Era casi medianoche cuando aún no había logrado conciliar el sueño por culpa de una
cena excesiva (solía ocurrirme que si cenaba chuletas asadas en los rescoldos de una
hoguera, comía el triple de lo razonable). Estaba a punto de salir de la tienda para
llevar a cabo ciertas funciones fisiológicas, cuando se empezaron a oír gruñidos muy
alarmantes.
Advertimos que algo o alguien rascaba la tela. Comprendimos, por el ruido, que eran
varios, y por sus voces que eran perros. Probablemente una manada de perros
asilvestrados en busca de refugio o de una cena tardía o un resopón.

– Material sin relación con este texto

Lemma read_tick k s v s' : read_key views k s = (Ok v, s') → (st_tick s < st_tick s')%nat.
Proof.
  intros H. assert (E : st_tick (read_key views k s).2 = S (st_tick s)) by reflexivity. rewrite H in E. cbn in E. lia.
Qed.
Lemma check_tick c s b s' : run_check views c s = (Ok b, s') → (st_tick s < st_tick s')%nat.
Proof.
  destruct c; cbn [run_check]; unfold market_listed, setup_handle_of, nonce_landed; intros H.
  - apply se_bind_ok in H as (k & s1 & [_ ->]%lift_ok & H). apply se_bind_ok in H as (v & s2 & H & [= _ <-]). by eapply read_tick.
  - apply se_bind_ok in H as (h & s1 & H & [= _ <-]). apply se_bind_ok in H as (v & s2 & H & [= _ <-]). by eapply read_tick.
  - apply se_bind_ok in H as (k & s1 & [_ ->]%lift_ok & H). apply se_bind_ok in H as (v & s2 & H & [= _ <-]). by eapply read_tick.
Qed.
Lemma landed_true o s s' : op_landed views o s = (Ok true, s') → seen s s' o.
Proof.
  unfold op_landed, mbind, SE_bind, se_try, se_lift. destruct (run_check views (op_check o) s) as [r s1] eqn:E. intros [= Hr <-].
  destruct r as [b|e]; [|by destruct (is_chain_error e)]. injection Hr as ->. exists s. rewrite E. split; [|done]. apply check_tick in E. lia.
Qed.
Lemma unlanded_spec ops s l s' : unlanded views ops s = (Ok l, s') → (∀ o, o ∈ l → o ∈ ops) ∧ ∀ o, o ∈ ops → o ∈ l ∨ seen s s' o.
Proof.
  revert s l s'. induction ops as [|o ops IH]; intros s l s' H; cbn [unlanded] in H.
  { injection H as <- <-. split; [done|]. by intros o ?%not_elem_of_nil. }
  apply se_bind_ok in H as (b & s1 & H1 & H). apply se_bind_ok in H as (ks & s2 & H2 & [= <- <-]).
  pose proof (calm_run _ _ _ _ (rel_landed views calm calm_consult o) H1) as [T1 _].
  pose proof (calm_run _ _ _ _ (rel_unlanded views calm calm_consult ops) H2) as [T2 _]. apply IH in H2 as [Hsub Hseen]. split.
  - intros x Hx. destruct b; [right; auto|]. apply elem_of_cons in Hx as [->|Hx]; [by left|right; auto].
  - intros x [->|Hx]%elem_of_cons.
    + destruct b; [|left; by left]. right. apply landed_true in H1. eapply seen_mono; [|exact T2|exact H1]. done.
    + destruct (Hseen x Hx) as [?|?]; [left; destruct b; [done|by right]|right; eapply seen_mono; [exact T1| |done]; done].
Qed.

Aquellas bestias puede que fuesen amigas del hombre, pero no lo eran de la mujer, y
una de ellas lanzó una dentellada a la mano de mi novia, perfumada aún por las
chuletas de la cena.
Por suerte, solo fue un rasguño, pero me había dado tiempo de ver la catadura de los
monstruos y el tamaño de sus afilados colmillos. Mi novia se metió en su saco de
dormir y se dispuso a taparse la cabeza y todo.
– Precisamente es lo que tenemos que hacer. Con suerte, se irán cuando se haga de
día.
– Los libros -sugerí-. Los libros que llevamos en la mochila. Ha llegado el momento de
sacarlos.
¿Cuántas personas, a lo largo de los siglos y en todos los lugares imaginables, han
sobrellevado una noche en vela gracias a la lectura? Pensé a menudo en eso durante
aquellas horas amenizadas por gruñidos y zarpazos.